A: By the continuity of our recursive definition: if this sequence converges to a limit $a$, then that limit will be a solution to the equation
$$
a = \sqrt{4a + 3}
$$
So, solving for $a$, we have
$$
a^2 - 4a - 3 = 0 \implies\\
a = \frac{4 \pm\sqrt{4^2 +4\cdot 3}}{2} = 2 \pm \sqrt{7}
$$
Plugging into the original equation, we find that $2 - \sqrt{7}$ is an extraneous root, so that the only possibility would be $a = 2 + \sqrt{7}$.
It remains to be shown that the sequence does, in fact, converge to this limit (which the other answers have covered).
An idea to add to your attempts: try using the fact that $a_n$ will always be in an interval of the form $(a,a + \epsilon)$.

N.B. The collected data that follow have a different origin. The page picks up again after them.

(* ===== verification/Wire.v ===== *)
(** * Wire: the batch the agent ships ([internal/metrics/types.go])

    One [Record] per struct of the package, with the struct's fields in the
    struct's order, and the three functions the package defines: [Truncation.Add]
    and the latency histogram's [EnsureBuckets] and [Observe].

    A Go slice is [slice A = option (list A)] wherever the program tells [nil]
    from the empty slice (the two marshal to [null] and [[]]), and a plain list
    elsewhere; a pointer to a scalar is an [option]; [time.Time] and
    [time.Duration] are nanosecond counts in [Z]. *)

From stdpp Require Import base tactics option list gmap strings numbers.
From Stdlib Require Import ZArith Lia.
From S2P Require Import Prelude.

(** ** Slices *)

Definition slice (A : Type) : Type := option (list A).

(** Ranging over a slice or taking its length treats [nil] as empty. *)
Definition elems {A} (s : slice A) : list A := default [] s.
Definition len {A} (s : slice A) : Z := Z.of_nat (length (elems s)).

(** [Duration.Milliseconds] truncates towards zero. *)
Definition Milliseconds (d : Z) : Z := Z.quot d 1000000.
Definition Microseconds (d : Z) : Z := Z.quot d 1000.

(** ** The envelope *)

Definition SchemaVersion : Z := 1.

Record Selection := mkSelection {
  sel_TopicInclude : list string;
  sel_TopicExclude : list string;
  sel_GroupInclude : list string;
  sel_GroupExclude : list string;
  sel_GroupStates : list string;
  sel_IncludeInternalTopics : bool;
}.

Record Truncation := mkTruncation {
  tr_ErrorsCollapsed : Z;
  tr_ErrorsDropped : Z;
}.

Definition Truncation_zero : Truncation := mkTruncation 0 0.

#[export] Instance Truncation_eq_dec : EqDecision Truncation.
Proof. solve_decision. Defined.

Definition Truncation_Add (t o : Truncation) : Truncation :=
  mkTruncation (tr_ErrorsCollapsed t + tr_ErrorsCollapsed o)
               (tr_ErrorsDropped t + tr_ErrorsDropped o).

Inductive SectionStatus :=
| SectionOK
| SectionPartial
| SectionFailed
| SectionUnauthorized
| SectionSkipped.

#[export] Instance SectionStatus_eq_dec : EqDecision SectionStatus.
Proof. solve_decision. Defined.

Record SectionRow := mkSectionRow {
  sr_Name : string;
  sr_Status : SectionStatus;
  sr_SampledAt : Z;
  sr_DurationMs : Z;
  sr_ErrorCount : Z;
  sr_ErrorsCollapsed : Z;
  sr_ErrorsDropped : Z;
  sr_Truncated : bool;
}.

Record CollectionError := mkCollectionError {
  ce_Section : string;
  ce_API : string;
  ce_BrokerID : option Z;
  ce_Topic : string;
  ce_Partition : option Z;
  ce_Dir : string;
  ce_Group : string;
  ce_Code : Z;
  ce_Kind : string;
  ce_Message : string;
  ce_Count : Z;
}.

(** ** Latency histograms and the RPC window *)

Definition DefaultLatencyBoundsUs : list Z :=
  [500; 1000; 2500; 5000; 10000; 25000; 50000; 100000; 500000; 1000000; 5000000].

Record LatencyHistogram := mkHistogram {
  lh_Count : Z;
  lh_SumUs : Z;
  lh_MaxUs : option Z;
  lh_BoundsUs : slice Z;
  lh_Counts : slice Z;
}.

Definition Histogram_zero : LatencyHistogram := mkHistogram 0 0 None None None.

Definition EnsureBuckets (h : LatencyHistogram) : LatencyHistogram :=
  match lh_Counts h with
  | None =>
      mkHistogram (lh_Count h) (lh_SumUs h) (lh_MaxUs h)
        (Some DefaultLatencyBoundsUs)
        (Some (replicate (S (length DefaultLatencyBoundsUs)) 0))
  | Some _ => h
  end.

(** The loop [for i < len(h.BoundsUs) && us > h.BoundsUs[i] { i++ }]. *)
Fixpoint bucket_index (bounds : list Z) (us : Z) : nat :=
  match bounds with
  | [] => O
  | b :: bounds => if b <? us then S (bucket_index bounds us) else O
  end.

(** [h.Counts[i]++]. *)
Definition bump (i : nat) (counts : list Z) : list Z := alter (fun c => c + 1) i counts.

Definition Observe (d : Z) (h : LatencyHistogram) : LatencyHistogram :=
  let h := EnsureBuckets h in
  let us := Z.max 0 (Microseconds d) in
  let max := match lh_MaxUs h with
             | None => Some us
             | Some m => if m <? us then Some us else Some m
             end in
  mkHistogram (lh_Count h + 1) (wrapS 64 (lh_SumUs h + us)) max (lh_BoundsUs h)
    (bump (bucket_index (elems (lh_BoundsUs h)) us) <$> lh_Counts h).

Record BrokerAPIRPC := mkBrokerAPIRPC {
  ba_API : string;
  ba_E2E : LatencyHistogram;
  ba_WriteWait : LatencyHistogram;
  ba_Errors : Z;
  ba_BytesWritten : Z;
  ba_BytesRead : Z;
}.

Record BrokerRPC := mkBrokerRPC {
  br_BrokerID : Z;
  br_Requests : list BrokerAPIRPC;
  br_ConnectAttempts : Z;
  br_ConnectFailures : Z;
  br_ConnectLatency : LatencyHistogram;
  br_Disconnects : Z;
  br_LastConnectError : string;
  br_ThrottleEvents : Z;
  br_ThrottledMs : Z;
}.

Record RPCStats := mkRPCStats {
  rs_WindowMs : Z;
  rs_Brokers : list BrokerRPC;
}.

Record AgentStats := mkAgentStats {
  as_UptimeSec : Z;
  as_BatchesCollected : Z;
  as_BatchesExported : Z;
  as_BatchesDropped : Z;
  as_BatchesRejected : Z;
  as_ExportRetries : Z;
  as_QueueDepth : Z;
  as_LastExportError : string;
  as_RPC : option RPCStats;
}.

(** ** The cluster *)

Record BrokerCapability := mkBrokerCapability {
  bc_BrokerID : Z;
  bc_SoftwareVersion : string;
  bc_APIMaxVersions : gmap string Z;
}.

Record ClusterCapabilities := mkClusterCapabilities {
  cc_Features : gmap string bool;
  cc_SoftwareVersions : list string;
  cc_MixedVersions : bool;
  cc_Brokers : list BrokerCapability;
}.

Record Broker := mkBroker {
  b_ID : Z;
  b_Host : string;
  b_Port : Z;
  b_Rack : option string;
}.

Record ClusterMetrics := mkClusterMetrics {
  cm_ID : string;
  cm_BrokerCount : Z;
  cm_Brokers : list Broker;
  cm_Capabilities : option ClusterCapabilities;
}.

(** ** Topics and partitions *)

Record MaxTimestampOffset := mkMaxTimestampOffset {
  mt_Offset : option Z;
  mt_TimestampMs : option Z;
  mt_LeaderEpoch : Z;
  mt_ErrorCode : Z;
}.

Record TieredOffsets := mkTieredOffsets {
  to_LocalStartOffset : option Z;
  to_RemoteEndOffset : option Z;
}.

Record ThroughputWindow := mkThroughputWindow {
  tw_RequestedMs : Z;
  tw_WidthMs : Z;
}.

Record WindowOffset := mkWindowOffset {
  wo_Offset : option Z;
  wo_TimestampMs : option Z;
  wo_LeaderEpoch : Z;
  wo_ErrorCode : Z;
}.

Record Partition := mkPartition {
  p_ID : Z;
  p_Leader : Z;
  p_LeaderEpoch : Z;
  p_Replicas : list Z;
  p_ISR : list Z;
  p_OfflineReplicas : list Z;
  p_StartOffset : option Z;
  p_EndOffset : option Z;
  p_LastStableOffset : option Z;
  p_MaxTimestamp : option MaxTimestampOffset;
  p_Tiered : option TieredOffsets;
  p_Window : option WindowOffset;
  p_ErrorCode : Z;
}.

Record TopicMetrics := mkTopicMetrics {
  tm_Name : string;
  tm_ID : string;
  tm_Internal : bool;
  tm_PartitionCount : Z;
  tm_ReplicationFactor : Z;
  tm_Partitions : list Partition;
  tm_ErrorCode : Z;
}.

Record Reassignment := mkReassignment {
  re_Topic : string;
  re_Partition : Z;
  re_Replicas : slice Z;
  re_AddingReplicas : slice Z;
  re_RemovingReplicas : slice Z;
}.

Record EpochProbe := mkEpochProbe {
  ep_Topic : string;
  ep_TopicID : string;
  ep_Partition : Z;
  ep_GroupID : string;
  ep_CommittedOffset : option Z;
  ep_CommittedEpoch : Z;
  ep_CurrentLeaderEpoch : Z;
  ep_ReturnedEpoch : option Z;
  ep_EndOffset : option Z;
  ep_NodeID : option Z;
  ep_ErrorCode : Z;
}.

(** ** Log directories *)

Record LogDirPartition := mkLogDirPartition {
  lp_Topic : string;
  lp_Partition : Z;
  lp_Size : Z;
  lp_OffsetLag : Z;
  lp_IsFuture : bool;
}.

Record LogDir := mkLogDir {
  ld_Broker : Z;
  ld_Dir : string;
  ld_TotalBytes : option Z;
  ld_UsableBytes : option Z;
  ld_ErrorCode : Z;
  ld_Partitions : slice LogDirPartition;
}.

(** ** Groups and offsets *)

Record TopicPartition := mkTopicPartition {
  tp_Topic : string;
  tp_Partition : Z;
}.

Record GroupMember := mkGroupMember {
  gm_MemberID : string;
  gm_InstanceID : option string;
  gm_ClientID : string;
  gm_Host : string;
  gm_Rack : option string;
  gm_SubscribedTopics : slice string;
  gm_Assignment : slice TopicPartition;
  gm_Owned : slice TopicPartition;
  gm_MemberEpoch : option Z;
  gm_TargetAssignment : slice TopicPartition;
  gm_SubscribedTopicRegex : option string;
}.

Record GroupMetrics := mkGroupMetrics {
  g_ID : string;
  g_State : string;
  g_Coordinator : Z;
  g_Generation : Z;
  g_Protocol : string;
  g_ProtocolType : string;
  g_GroupType : string;
  g_MemberCount : Z;
  g_Members : list GroupMember;
  g_ErrorCode : Z;
  g_GroupEpoch : option Z;
  g_AssignmentEpoch : option Z;
  g_Assignor : string;
}.

Record PartitionOffset := mkPartitionOffset {
  po_Topic : string;
  po_Partition : Z;
  po_Offset : option Z;
  po_LeaderEpoch : Z;
  po_Metadata : string;
  po_ErrorCode : Z;
}.

Record ConsumerOffset := mkConsumerOffset {
  co_GroupID : string;
  co_ErrorCode : Z;
  co_Offsets : slice PartitionOffset;
  co_OffsetCount : Z;
}.

(** ** Configs and share groups *)

Record ConfigEntry := mkConfigEntry {
  cf_Key : string;
  cf_Value : option string;
  cf_Sensitive : bool;
  cf_Source : string;
}.

Record TopicConfig := mkTopicConfig {
  tc_Topic : string;
  tc_ErrorCode : Z;
  tc_Configs : slice ConfigEntry;
}.

Record BrokerConfig := mkBrokerConfig {
  bcf_Broker : Z;
  bcf_ErrorCode : Z;
  bcf_Configs : slice ConfigEntry;
}.

Record ShareGroupOffset := mkShareGroupOffset {
  so_Topic : string;
  so_Partition : Z;
  so_StartOffset : option Z;
  so_LeaderEpoch : Z;
  so_ErrorCode : Z;
}.

Record ShareGroupMember := mkShareGroupMember {
  sm_MemberID : string;
  sm_ClientID : string;
  sm_Host : string;
  sm_Rack : option string;
  sm_MemberEpoch : Z;
  sm_SubscribedTopics : slice string;
  sm_Assignment : slice TopicPartition;
}.

Record ShareGroup := mkShareGroup {
  sg_ID : string;
  sg_State : string;
  sg_Coordinator : Z;
  sg_GroupEpoch : Z;
  sg_AssignmentEpoch : Z;
  sg_Assignor : string;
  sg_ErrorCode : Z;
  sg_MemberCount : Z;
  sg_Members : list ShareGroupMember;
  sg_StartOffsets : slice ShareGroupOffset;
}.

(** ** The batch *)

Record Batch := mkBatch {
  b_SchemaVersion : Z;
  b_AgentVersion : string;
  b_AgentInstanceID : string;
  b_BatchSeq : Z;
  b_CollectedAt : Z;
  b_CollectionMs : Z;
  b_Cluster : option ClusterMetrics;
  b_Topics : slice TopicMetrics;
  b_Groups : slice GroupMetrics;
  b_Offsets : slice ConsumerOffset;
  b_LogDirs : slice LogDir;
  b_ThroughputWindow : option ThroughputWindow;
  b_Reassignments : slice Reassignment;
  b_EpochProbes : slice EpochProbe;
  b_TopicConfigs : slice TopicConfig;
  b_BrokerConfigs : slice BrokerConfig;
  b_ShareGroups : slice ShareGroup;
  b_Principal : string;
  b_Agent : AgentStats;
  b_Sections : list SectionRow;
  b_Errors : list CollectionError;
  b_Truncation : option Truncation;
  b_Selection : option Selection;
}.

(** ** The histogram's invariant

    A histogram is well formed when its buckets are absent and it is empty, or
    when they are the default layout and add up to [Count]. *)
Definition hist_wf (h : LatencyHistogram) : Prop :=
  match lh_BoundsUs h, lh_Counts h with
  | None, None => lh_Count h = 0
  | Some bs, Some cs =>
      bs = DefaultLatencyBoundsUs /\ length cs = S (length bs) /\
      Forall (fun c => 0 <= c) cs /\ sumZ id cs = lh_Count h
  | _, _ => False
  end.

(** Reference definition of what a window of observations must report: the
    number of observations falling in each half-open bucket. *)
Definition in_bucket (bounds : list Z) (i : nat) (us : Z) : bool :=
  bool_decide (bucket_index bounds us = i).

(** ** Lemmas *)

Lemma bucket_index_le bounds us : (bucket_index bounds us <= length bounds)%nat.
Proof. induction bounds as [|b bs IH]; simpl; [done|]. destruct (b <? us); lia. Qed.

(** The index the loop stops at is the first bound the sample does not exceed. *)
Lemma bucket_index_spec bounds us i b :
  bounds !! i = Some b ->
  (i < bucket_index bounds us)%nat -> b < us.
Proof.
  revert i. induction bounds as [|b0 bs IH]; intros i Hb Hi; [done|].
  simpl in Hi. destruct (b0 <? us) eqn:E; [|lia].
  destruct i as [|i]; simplify_eq/=; [lia|]. apply (IH i); [done|lia].
Qed.

Lemma bucket_index_stop bounds us b :
  bounds !! bucket_index bounds us = Some b -> us <= b.
Proof.
  induction bounds as [|b0 bs IH]; [done|]. simpl. destruct (b0 <? us) eqn:E; simpl.
  - apply IH.
  - intros [= ->]. lia.
Qed.

Lemma sumZ_bump i cs : (i < length cs)%nat -> sumZ id (bump i cs) = sumZ id cs + 1.
Proof.
  intros [x Hx]%lookup_lt_is_Some_2. unfold bump.
  rewrite (sumZ_alter _ _ _ _ _ Hx). unfold id. lia.
Qed.

Lemma length_bump i cs : length (bump i cs) = length cs.
Proof. apply length_alter. Qed.

Lemma Forall_bump i cs : Forall (fun c => 0 <= c) cs -> Forall (fun c => 0 <= c) (bump i cs).
Proof. intros H. apply Forall_alter; [done|]. intros c _ Hc. lia. Qed.

Lemma hist_wf_zero : hist_wf Histogram_zero.
Proof. done. Qed.

Lemma EnsureBuckets_wf h : hist_wf h -> hist_wf (EnsureBuckets h).
Proof.
  unfold hist_wf, EnsureBuckets. destruct h as [n s m [bs|] [cs|]]; simpl; try done.
  intros ->. repeat split; try done. by repeat constructor.
Qed.

Lemma EnsureBuckets_some h :
  hist_wf h -> exists cs, lh_BoundsUs (EnsureBuckets h) = Some DefaultLatencyBoundsUs /\
    lh_Counts (EnsureBuckets h) = Some cs.
Proof.
  unfold hist_wf, EnsureBuckets. destruct h as [n s m [bs|] [cs|]]; simpl; try done.
  - intros (-> & _). eauto.
  - intros _. eauto.
Qed.

Lemma EnsureBuckets_idem h : EnsureBuckets (EnsureBuckets h) = EnsureBuckets h.
Proof. unfold EnsureBuckets. destruct h as [n s m bs [cs|]]; done. Qed.

Lemma EnsureBuckets_Count h : lh_Count (EnsureBuckets h) = lh_Count h.
Proof. unfold EnsureBuckets. by destruct (lh_Counts h). Qed.

Lemma Observe_wf d h : hist_wf h -> hist_wf (Observe d h).
Proof.
  intros Hwf. pose proof (EnsureBuckets_wf h Hwf) as Hwf'.
  destruct (EnsureBuckets_some h Hwf) as (cs & Eb & Ec).
  unfold Observe, hist_wf in *. simpl. rewrite Eb, Ec in *. simpl.
  destruct Hwf' as (_ & Hlen & Hpos & Hsum).
  repeat split; [by rewrite length_bump|by apply Forall_bump|].
  rewrite sumZ_bump; [by rewrite Hsum|].
  rewrite Hlen. pose proof (bucket_index_le DefaultLatencyBoundsUs (Z.max 0 (Microseconds d))).
  simpl in *. lia.
Qed.

#[export] Hint Resolve hist_wf_zero EnsureBuckets_wf Observe_wf : go.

A: Prove it using induction. Whether the sequence is increasing or decreasing depends on the value of $a_1$.  Observe that $$a_n \le a_{n+1} \implies 4a_n + 3 \le 4a_{n+1} + 3 \implies a_{n+1} \le a_{n+2}$$ and similarly $$a_n \ge a_{n+1} \implies 4a_n + 3 \ge 4a_{n+1} + 3 \implies a_{n+1} \ge a_{n+2}.$$ Thus if $a_1 \le a_2$ the full sequence is nondecreasing and if $a_1 \ge a_2$ the full sequence is nonincreasing.